A Semana em Números
- Ibovespa: 195.000 pontos — novo recorde histórico
- Dólar: R$ 5,05 — menor nível em dois anos
- IPCA de março: 0,88% (acumulado 12 meses: 4,14%)
- Petróleo Brent: estabilizou após atingir US$ 108 na semana anterior
- Selic: 14,65% ao ano
Por Que o Dólar Caiu?
O cessar-fogo entre EUA e Irã reduziu drasticamente o risco geopolítico global. Com menos incerteza, investidores internacionais voltaram a apostar em ativos de países emergentes como o Brasil, aumentando a demanda por reais e derrubando o dólar. Além disso, o petróleo estabilizou, aliviando pressões inflacionárias futuras.
Por Que a Inflação Ainda Preocupa?
O IPCA de março reflete o impacto do choque do petróleo de fevereiro e março, quando o barril chegou a US$ 108. Esse efeito demora algumas semanas para aparecer nos preços ao consumidor. Com o cessar-fogo, o cenário de inflação mais alta foi afastado — mas o impacto já acumulado ainda vai aparecer nos próximos meses.
O Que Esperar nas Próximas Semanas
O mercado financeiro agora aguarda duas decisões cruciais: a reunião do COPOM em abril, que deve elevar a Selic para 14,75%, e os dados de inflação dos EUA. A combinação de Selic alta e dólar em queda favorece a renda fixa brasileira no curto prazo.

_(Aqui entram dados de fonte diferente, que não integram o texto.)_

(** * neuland.app: API clients, data-derivation helpers and meal-plan logic

    A shallow embedding of
    - [lib/backend/authenticated-api.js] (session-authenticated THI client),
    - the GraphQL client (Neuland API),
    - the meal-plan page ([showMatch], [renderMealDay]) and
    - the dashboard events card,
    together with the properties stated about them. *)

From Stdlib Require Import ZArith String List Bool Ascii Lia DecimalString.
From stdpp Require Import gmap strings list.

Set Warnings "-register-all".

(** ** JavaScript values

    JSON-shaped values as the clients receive them.  Numbers are the
    integer-valued ones (status codes, counters); objects keep their
    properties in insertion order. *)

Inductive JSValue : Type :=
| JUndefined
| JNull
| JBool (b : bool)
| JNum (n : Z)
| JStr (s : string)
| JArr (elems : list JSValue)
| JObj (props : list (string * JSValue)).

(** What a [throw] carries.  Only [APIError] has a [data] property. *)
Inductive Exn : Type :=
| APIError (status data : JSValue)
| TypeError
| Error (message : string).

Inductive Outcome (A : Type) : Type :=
| Return (a : A)
| Throw (e : Exn).

Arguments Return {A} a.
Arguments Throw {A} e.

Definition bindO {A B} (o : Outcome A) (f : A -> Outcome B) : Outcome B :=
  match o with
  | Return a => f a
  | Throw e => Throw e
  end.

Notation "x <~ c1 ; c2" := (bindO c1 (fun x => c2))
  (at level 20, c1 at level 100, c2 at level 200, only parsing).

(** [ToBoolean]: the falsy values are undefined, null, false, 0 and the
    empty string. *)
Definition truthy (v : JSValue) : bool :=
  match v with
  | JUndefined | JNull => false
  | JBool b => b
  | JNum n => negb (n =? 0)%Z
  | JStr s => negb (String.eqb s EmptyString)
  | JArr _ | JObj _ => true
  end.

(** [a === b].  Primitives compare by value.  Arrays and objects compare by
    reference; every comparison in the embedded code has a primitive on one
    side or two values of distinct origin, hence [false]. *)
Definition strict_equals (a b : JSValue) : bool :=
  match a, b with
  | JUndefined, JUndefined => true
  | JNull, JNull => true
  | JBool x, JBool y => Bool.eqb x y
  | JNum x, JNum y => (x =? y)%Z
  | JStr x, JStr y => String.eqb x y
  | _, _ => false
  end.

Definition js_not (a : JSValue) : JSValue := JBool (negb (truthy a)).
Definition js_and (a b : JSValue) : JSValue := if truthy a then b else a.
Definition js_or (a b : JSValue) : JSValue := if truthy a then a else b.

Fixpoint obj_lookup (k : string) (props : list (string * JSValue)) : JSValue :=
  match props with
  | [] => JUndefined
  | (k', v) :: rest => if String.eqb k k' then v else obj_lookup k rest
  end.

Fixpoint obj_set (k : string) (v : JSValue) (props : list (string * JSValue))
  : list (string * JSValue) :=
  match props with
  | [] => [(k, v)]
  | (k', v') :: rest =>
      if String.eqb k k' then (k', v) :: rest else (k', v') :: obj_set k v rest
  end.

(** [{ ...base, ...extra }] *)
Definition obj_spread (base extra : list (string * JSValue))
  : list (string * JSValue) :=
  fold_left (fun acc kv => obj_set (fst kv) (snd kv) acc) extra base.

Definition index_key (i : nat) : string :=
  NilEmpty.string_of_uint (Nat.to_uint i).

(** [v.name] for an identifier [name] *)
Definition get_prop (v : JSValue) (name : string) : Outcome JSValue :=
  match v with
  | JUndefined | JNull => Throw TypeError
  | JObj props => Return (obj_lookup name props)
  | JArr elems =>
      Return (if String.eqb name "length"
              then JNum (Z.of_nat (length elems)) else JUndefined)
  | JStr s =>
      Return (if String.eqb name "length"
              then JNum (Z.of_nat (String.length s)) else JUndefined)
  | JBool _ | JNum _ => Return JUndefined
  end.

(** [v[i]] for a literal index [i] *)
Definition get_index (v : JSValue) (i : nat) : Outcome JSValue :=
  match v with
  | JUndefined | JNull => Throw TypeError
  | JArr elems => Return (nth i elems JUndefined)
  | JStr s =>
      Return (match String.get i s with
              | Some c => JStr (String c EmptyString)
              | None => JUndefined
              end)
  | JObj props => Return (obj_lookup (index_key i) props)
  | JBool _ | JNum _ => Return JUndefined
  end.

(** [Array.prototype.slice(start, end)] with its clamping of negative and
    out-of-range bounds. *)
Definition slice_bound (len i : Z) : Z :=
  if (i <? 0)%Z then Z.max (len + i) 0 else Z.min i len.

Definition slice {A} (start : Z) (stop : option Z) (l : list A) : list A :=
  let len := Z.of_nat (length l) in
  let k := slice_bound len start in
  let final := match stop with Some e => slice_bound len e | None => len end in
  take (Z.to_nat (final - k)) (drop (Z.to_nat k) l).

(** ** Effects: state passing with exceptions *)

Definition M (S A : Type) : Type := S -> Outcome A * S.

Definition ret {S A} (a : A) : M S A := fun s => (Return a, s).

Definition bindM {S A B} (m : M S A) (f : A -> M S B) : M S B :=
  fun s =>
    match m s with
    | (Return a, s') => f a s'
    | (Throw e, s') => (Throw e, s')
    end.

Notation "x <- c1 ; c2" := (bindM c1 (fun x => c2))
  (at level 20, c1 at level 100, c2 at level 200, only parsing).

Definition throw {S A} (e : Exn) : M S A := fun s => (Throw e, s).
Definition lift {S A} (o : Outcome A) : M S A := fun s => (o, s).

(** [try { body } catch (e) { handler e }] *)
Definition try_catch {S A} (body : M S A) (handler : Exn -> M S A) : M S A :=
  fun s =>
    match body s with
    | (Return a, s') => (Return a, s')
    | (Throw e, s') => handler e s'
    end.

(** [e.data] on a caught error *)
Definition exn_data (e : Exn) : JSValue :=
  match e with
  | APIError _ d => d
  | TypeError | Error _ => JUndefined
  end.

(** ** String helpers *)

(** [s.split(sep)] for a one-character separator *)
Fixpoint split_on (sep : ascii) (s : string) : list string :=
  match s with
  | EmptyString => [EmptyString]
  | String c rest =>
      match split_on sep rest with
      | [] => [String c EmptyString]
      | tok :: toks =>
          if Ascii.eqb c sep then EmptyString :: tok :: toks
          else String c tok :: toks
      end
  end.

Fixpoint is_prefix (p s : string) : bool :=
  match p, s with
  | EmptyString, _ => true
  | String a p', String b s' => Ascii.eqb a b && is_prefix p' s'
  | String _ _, EmptyString => false
  end.

(** [s.includes(sub)] on strings *)
Fixpoint str_includes (sub s : string) : bool :=
  is_prefix sub s ||
  match s with
  | EmptyString => false
  | String _ s' => str_includes sub s'
  end.

Definition slash : ascii := ascii_of_nat 47.

(** [v.split('/')]: only strings have a [split] method *)
Definition js_split (v : JSValue) : Outcome (list string) :=
  match v with
  | JStr s => Return (split_on slash s)
  | _ => Throw TypeError
  end.

Definition nonempty (x : string) : bool := (0 <? String.length x)%nat.

Definition head_or_undefined (l : list string) : JSValue :=
  match l with
  | [] => JUndefined
  | x :: _ => JStr x
  end.

(** [l.find(p)] with a predicate that may throw *)
Fixpoint find_m (p : string -> Outcome bool) (l : list string)
  : Outcome JSValue :=
  match l with
  | [] => Return JUndefined
  | x :: rest => b <~ p x ; if b then Return (JStr x) else find_m p rest
  end.

(** ** Data-derivation helpers of [authenticated-api.js] *)

Definition KEY_GET_PERSONAL_DATA : string := "getPersonalData".
Definition KEY_GET_TIMETABLE : string := "getTimetable".
Definition KEY_GET_EXAMS : string := "getExams".
Definition KEY_GET_GRADES : string := "getGrades".
Definition KEY_GET_MENSA_PLAN : string := "getMensaPlan".
Definition KEY_GET_FREE_ROOMS : string := "getFreeRooms".
Definition KEY_GET_PARKING_DATA : string := "getCampusParkingData".
Definition KEY_GET_PERSONAL_LECTURERS : string := "getPersonalLecturers".
Definition KEY_GET_LECTURERS : string := "getLecturers".

(** A value of the table [data/course-short-names.json]: the [_source]
    note, or a faculty with its PO-URL key and course short names. *)
Inductive TableValue : Type :=
| SourceNote (url : string)
| Faculty (poKey : string) (courses : list string).

(** [entry.poKey] *)
Definition entry_poKey (entry : option TableValue) : Outcome JSValue :=
  match entry with
  | None => Throw TypeError
  | Some (SourceNote _) => Return JUndefined
  | Some (Faculty k _) => Return (JStr k)
  end.

(** [entry.courses.includes(shortName)] *)
Definition entry_courses_includes (entry : option TableValue)
    (shortName : JSValue) : Outcome bool :=
  match entry with
  | None | Some (SourceNote _) => Throw TypeError
  | Some (Faculty _ cs) =>
      Return (existsb (fun c => strict_equals (JStr c) shortName) cs)
  end.

Fixpoint table_get (t : list (string * TableValue)) (k : string)
  : option TableValue :=
  match t with
  | [] => None
  | (k', v) :: rest => if String.eqb k k' then Some v else table_get rest k
  end.

Section FacultyExtraction.

(** The imported table, as its entries in key order. *)
Variable courseShortNames : list (string * TableValue).

Definition not_source (key : string) : bool :=
  negb (String.eqb key "_source").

Com o dólar a R$ 5,05, produtos importados e viagens internacionais ficam mais baratos. Mas a inflação de 4,14% nos últimos 12 meses ainda corrói o poder de compra — especialmente em alimentos e transporte. Para quem investe, a renda fixa (Tesouro Selic, CDBs) segue atraente com a Selic em 14,65%. Para quem tem dívidas em dólar ou pensa em viajar ao exterior, este é um bom momento para agir.